== Problem description ==
Reproduce the entire listing below exactly.

== Data excerpts ==
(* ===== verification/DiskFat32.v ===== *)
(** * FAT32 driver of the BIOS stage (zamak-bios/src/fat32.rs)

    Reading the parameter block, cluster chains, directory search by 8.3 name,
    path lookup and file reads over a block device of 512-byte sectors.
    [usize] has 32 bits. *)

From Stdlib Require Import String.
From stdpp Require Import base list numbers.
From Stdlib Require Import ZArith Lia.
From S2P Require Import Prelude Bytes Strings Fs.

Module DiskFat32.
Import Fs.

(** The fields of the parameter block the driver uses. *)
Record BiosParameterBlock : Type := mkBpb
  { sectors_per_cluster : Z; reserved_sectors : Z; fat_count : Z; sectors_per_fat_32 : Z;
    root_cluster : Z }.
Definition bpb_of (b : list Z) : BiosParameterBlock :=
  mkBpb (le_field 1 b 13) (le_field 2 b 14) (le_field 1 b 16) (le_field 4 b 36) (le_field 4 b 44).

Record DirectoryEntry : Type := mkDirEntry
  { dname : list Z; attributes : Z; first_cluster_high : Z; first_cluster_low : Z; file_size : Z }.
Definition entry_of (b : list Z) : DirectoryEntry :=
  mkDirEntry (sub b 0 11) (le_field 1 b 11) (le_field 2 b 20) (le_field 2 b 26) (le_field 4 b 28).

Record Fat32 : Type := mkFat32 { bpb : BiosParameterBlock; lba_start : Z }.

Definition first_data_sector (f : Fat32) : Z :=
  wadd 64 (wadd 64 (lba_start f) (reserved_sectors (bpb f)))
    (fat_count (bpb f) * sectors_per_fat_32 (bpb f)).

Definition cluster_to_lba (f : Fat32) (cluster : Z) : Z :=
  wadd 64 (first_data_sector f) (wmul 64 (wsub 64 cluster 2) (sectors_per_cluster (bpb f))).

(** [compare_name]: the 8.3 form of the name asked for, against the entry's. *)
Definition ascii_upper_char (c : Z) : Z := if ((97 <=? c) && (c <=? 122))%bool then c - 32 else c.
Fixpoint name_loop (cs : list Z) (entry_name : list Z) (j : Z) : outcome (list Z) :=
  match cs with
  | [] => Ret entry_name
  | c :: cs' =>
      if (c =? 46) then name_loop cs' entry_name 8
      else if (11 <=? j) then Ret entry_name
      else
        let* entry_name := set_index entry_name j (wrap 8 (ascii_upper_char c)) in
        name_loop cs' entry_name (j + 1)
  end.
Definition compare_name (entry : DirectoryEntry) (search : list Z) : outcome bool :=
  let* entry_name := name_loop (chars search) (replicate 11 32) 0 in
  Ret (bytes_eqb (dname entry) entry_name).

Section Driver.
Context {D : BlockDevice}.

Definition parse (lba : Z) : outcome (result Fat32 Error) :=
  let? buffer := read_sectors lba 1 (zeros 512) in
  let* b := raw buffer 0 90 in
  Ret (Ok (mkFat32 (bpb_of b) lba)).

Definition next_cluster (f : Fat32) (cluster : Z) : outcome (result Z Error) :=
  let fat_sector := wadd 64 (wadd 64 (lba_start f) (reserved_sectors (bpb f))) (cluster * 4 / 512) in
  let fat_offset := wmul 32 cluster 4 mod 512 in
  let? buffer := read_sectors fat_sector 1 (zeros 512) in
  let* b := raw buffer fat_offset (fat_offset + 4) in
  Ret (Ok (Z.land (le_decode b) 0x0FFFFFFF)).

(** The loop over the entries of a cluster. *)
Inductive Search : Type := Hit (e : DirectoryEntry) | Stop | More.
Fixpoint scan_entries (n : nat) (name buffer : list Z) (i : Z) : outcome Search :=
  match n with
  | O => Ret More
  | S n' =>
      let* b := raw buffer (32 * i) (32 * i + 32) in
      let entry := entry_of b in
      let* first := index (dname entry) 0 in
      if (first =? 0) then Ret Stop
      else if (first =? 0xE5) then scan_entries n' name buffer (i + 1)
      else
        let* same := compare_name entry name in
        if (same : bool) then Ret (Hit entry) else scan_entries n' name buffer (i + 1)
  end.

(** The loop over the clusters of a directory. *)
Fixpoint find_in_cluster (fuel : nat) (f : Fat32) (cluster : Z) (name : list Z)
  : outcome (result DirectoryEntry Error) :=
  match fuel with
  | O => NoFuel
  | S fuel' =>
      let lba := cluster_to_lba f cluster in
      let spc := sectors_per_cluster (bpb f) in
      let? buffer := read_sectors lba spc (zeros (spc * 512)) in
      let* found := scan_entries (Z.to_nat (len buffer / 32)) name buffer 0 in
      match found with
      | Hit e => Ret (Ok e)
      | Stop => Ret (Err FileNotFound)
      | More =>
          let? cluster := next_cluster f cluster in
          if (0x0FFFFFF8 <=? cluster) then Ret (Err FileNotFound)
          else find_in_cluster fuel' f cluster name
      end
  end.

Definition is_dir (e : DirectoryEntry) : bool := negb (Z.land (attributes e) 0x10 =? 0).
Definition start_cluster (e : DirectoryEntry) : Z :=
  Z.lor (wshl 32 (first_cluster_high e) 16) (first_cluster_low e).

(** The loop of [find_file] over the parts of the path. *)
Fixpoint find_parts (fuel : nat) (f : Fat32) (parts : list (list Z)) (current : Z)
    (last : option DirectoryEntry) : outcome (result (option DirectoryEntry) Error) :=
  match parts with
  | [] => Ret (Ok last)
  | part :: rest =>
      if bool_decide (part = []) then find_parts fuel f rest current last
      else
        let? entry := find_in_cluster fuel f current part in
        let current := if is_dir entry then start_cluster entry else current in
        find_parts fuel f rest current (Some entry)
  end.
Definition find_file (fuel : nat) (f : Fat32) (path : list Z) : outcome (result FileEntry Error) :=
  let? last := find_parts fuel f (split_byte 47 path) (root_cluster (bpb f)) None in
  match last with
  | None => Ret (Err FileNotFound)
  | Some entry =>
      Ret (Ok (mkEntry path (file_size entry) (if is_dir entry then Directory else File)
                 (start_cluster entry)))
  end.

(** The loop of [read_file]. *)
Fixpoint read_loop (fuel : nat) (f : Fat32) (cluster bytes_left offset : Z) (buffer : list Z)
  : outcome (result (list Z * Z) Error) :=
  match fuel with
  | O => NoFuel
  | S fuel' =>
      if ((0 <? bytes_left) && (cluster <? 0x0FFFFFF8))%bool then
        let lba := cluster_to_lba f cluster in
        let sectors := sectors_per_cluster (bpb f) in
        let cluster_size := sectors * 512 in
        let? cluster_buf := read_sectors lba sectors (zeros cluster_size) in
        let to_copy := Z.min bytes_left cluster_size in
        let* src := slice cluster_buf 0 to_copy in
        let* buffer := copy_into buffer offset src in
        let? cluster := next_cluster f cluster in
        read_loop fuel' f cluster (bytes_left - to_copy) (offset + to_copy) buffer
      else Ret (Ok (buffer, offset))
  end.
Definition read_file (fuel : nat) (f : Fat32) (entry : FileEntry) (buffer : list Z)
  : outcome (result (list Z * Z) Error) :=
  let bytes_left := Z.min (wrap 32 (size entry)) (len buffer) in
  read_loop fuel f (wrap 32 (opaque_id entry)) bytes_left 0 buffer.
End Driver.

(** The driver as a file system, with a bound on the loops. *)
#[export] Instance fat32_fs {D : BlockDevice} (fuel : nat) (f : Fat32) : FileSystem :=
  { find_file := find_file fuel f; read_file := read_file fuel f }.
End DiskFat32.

== Solution to this task ==
(* ===== verification/DiskFat32.v ===== *)
(** * FAT32 driver of the BIOS stage (zamak-bios/src/fat32.rs)

    Reading the parameter block, cluster chains, directory search by 8.3 name,
    path lookup and file reads over a block device of 512-byte sectors.
    [usize] has 32 bits. *)

From Stdlib Require Import String.
From stdpp Require Import base list numbers.
From Stdlib Require Import ZArith Lia.
From S2P Require Import Prelude Bytes Strings Fs.

Module DiskFat32.
Import Fs.

(** The fields of the parameter block the driver uses. *)
Record BiosParameterBlock : Type := mkBpb
  { sectors_per_cluster : Z; reserved_sectors : Z; fat_count : Z; sectors_per_fat_32 : Z;
    root_cluster : Z }.
Definition bpb_of (b : list Z) : BiosParameterBlock :=
  mkBpb (le_field 1 b 13) (le_field 2 b 14) (le_field 1 b 16) (le_field 4 b 36) (le_field 4 b 44).

Record DirectoryEntry : Type := mkDirEntry
  { dname : list Z; attributes : Z; first_cluster_high : Z; first_cluster_low : Z; file_size : Z }.
Definition entry_of (b : list Z) : DirectoryEntry :=
  mkDirEntry (sub b 0 11) (le_field 1 b 11) (le_field 2 b 20) (le_field 2 b 26) (le_field 4 b 28).

Record Fat32 : Type := mkFat32 { bpb : BiosParameterBlock; lba_start : Z }.

Definition first_data_sector (f : Fat32) : Z :=
  wadd 64 (wadd 64 (lba_start f) (reserved_sectors (bpb f)))
    (fat_count (bpb f) * sectors_per_fat_32 (bpb f)).

Definition cluster_to_lba (f : Fat32) (cluster : Z) : Z :=
  wadd 64 (first_data_sector f) (wmul 64 (wsub 64 cluster 2) (sectors_per_cluster (bpb f))).

(** [compare_name]: the 8.3 form of the name asked for, against the entry's. *)
Definition ascii_upper_char (c : Z) : Z := if ((97 <=? c) && (c <=? 122))%bool then c - 32 else c.
Fixpoint name_loop (cs : list Z) (entry_name : list Z) (j : Z) : outcome (list Z) :=
  match cs with
  | [] => Ret entry_name
  | c :: cs' =>
      if (c =? 46) then name_loop cs' entry_name 8
      else if (11 <=? j) then Ret entry_name
      else
        let* entry_name := set_index entry_name j (wrap 8 (ascii_upper_char c)) in
        name_loop cs' entry_name (j + 1)
  end.
Definition compare_name (entry : DirectoryEntry) (search : list Z) : outcome bool :=
  let* entry_name := name_loop (chars search) (replicate 11 32) 0 in
  Ret (bytes_eqb (dname entry) entry_name).

Section Driver.
Context {D : BlockDevice}.

Definition parse (lba : Z) : outcome (result Fat32 Error) :=
  let? buffer := read_sectors lba 1 (zeros 512) in
  let* b := raw buffer 0 90 in
  Ret (Ok (mkFat32 (bpb_of b) lba)).

Definition next_cluster (f : Fat32) (cluster : Z) : outcome (result Z Error) :=
  let fat_sector := wadd 64 (wadd 64 (lba_start f) (reserved_sectors (bpb f))) (cluster * 4 / 512) in
  let fat_offset := wmul 32 cluster 4 mod 512 in
  let? buffer := read_sectors fat_sector 1 (zeros 512) in
  let* b := raw buffer fat_offset (fat_offset + 4) in
  Ret (Ok (Z.land (le_decode b) 0x0FFFFFFF)).

(** The loop over the entries of a cluster. *)
Inductive Search : Type := Hit (e : DirectoryEntry) | Stop | More.
Fixpoint scan_entries (n : nat) (name buffer : list Z) (i : Z) : outcome Search :=
  match n with
  | O => Ret More
  | S n' =>
      let* b := raw buffer (32 * i) (32 * i + 32) in
      let entry := entry_of b in
      let* first := index (dname entry) 0 in
      if (first =? 0) then Ret Stop
      else if (first =? 0xE5) then scan_entries n' name buffer (i + 1)
      else
        let* same := compare_name entry name in
        if (same : bool) then Ret (Hit entry) else scan_entries n' name buffer (i + 1)
  end.

(** The loop over the clusters of a directory. *)
Fixpoint find_in_cluster (fuel : nat) (f : Fat32) (cluster : Z) (name : list Z)
  : outcome (result DirectoryEntry Error) :=
  match fuel with
  | O => NoFuel
  | S fuel' =>
      let lba := cluster_to_lba f cluster in
      let spc := sectors_per_cluster (bpb f) in
      let? buffer := read_sectors lba spc (zeros (spc * 512)) in
      let* found := scan_entries (Z.to_nat (len buffer / 32)) name buffer 0 in
      match found with
      | Hit e => Ret (Ok e)
      | Stop => Ret (Err FileNotFound)
      | More =>
          let? cluster := next_cluster f cluster in
          if (0x0FFFFFF8 <=? cluster) then Ret (Err FileNotFound)
          else find_in_cluster fuel' f cluster name
      end
  end.

Definition is_dir (e : DirectoryEntry) : bool := negb (Z.land (attributes e) 0x10 =? 0).
Definition start_cluster (e : DirectoryEntry) : Z :=
  Z.lor (wshl 32 (first_cluster_high e) 16) (first_cluster_low e).

(** The loop of [find_file] over the parts of the path. *)
Fixpoint find_parts (fuel : nat) (f : Fat32) (parts : list (list Z)) (current : Z)
    (last : option DirectoryEntry) : outcome (result (option DirectoryEntry) Error) :=
  match parts with
  | [] => Ret (Ok last)
  | part :: rest =>
      if bool_decide (part = []) then find_parts fuel f rest current last
      else
        let? entry := find_in_cluster fuel f current part in
        let current := if is_dir entry then start_cluster entry else current in
        find_parts fuel f rest current (Some entry)
  end.
Definition find_file (fuel : nat) (f : Fat32) (path : list Z) : outcome (result FileEntry Error) :=
  let? last := find_parts fuel f (split_byte 47 path) (root_cluster (bpb f)) None in
  match last with
  | None => Ret (Err FileNotFound)
  | Some entry =>
      Ret (Ok (mkEntry path (file_size entry) (if is_dir entry then Directory else File)
                 (start_cluster entry)))
  end.

(** The loop of [read_file]. *)
Fixpoint read_loop (fuel : nat) (f : Fat32) (cluster bytes_left offset : Z) (buffer : list Z)
  : outcome (result (list Z * Z) Error) :=
  match fuel with
  | O => NoFuel
  | S fuel' =>
      if ((0 <? bytes_left) && (cluster <? 0x0FFFFFF8))%bool then
        let lba := cluster_to_lba f cluster in
        let sectors := sectors_per_cluster (bpb f) in
        let cluster_size := sectors * 512 in
        let? cluster_buf := read_sectors lba sectors (zeros cluster_size) in
        let to_copy := Z.min bytes_left cluster_size in
        let* src := slice cluster_buf 0 to_copy in
        let* buffer := copy_into buffer offset src in
        let? cluster := next_cluster f cluster in
        read_loop fuel' f cluster (bytes_left - to_copy) (offset + to_copy) buffer
      else Ret (Ok (buffer, offset))
  end.
Definition read_file (fuel : nat) (f : Fat32) (entry : FileEntry) (buffer : list Z)
  : outcome (result (list Z * Z) Error) :=
  let bytes_left := Z.min (wrap 32 (size entry)) (len buffer) in
  read_loop fuel f (wrap 32 (opaque_id entry)) bytes_left 0 buffer.
End Driver.

(** The driver as a file system, with a bound on the loops. *)
#[export] Instance fat32_fs {D : BlockDevice} (fuel : nat) (f : Fat32) : FileSystem :=
  { find_file := find_file fuel f; read_file := read_file fuel f }.
End DiskFat32.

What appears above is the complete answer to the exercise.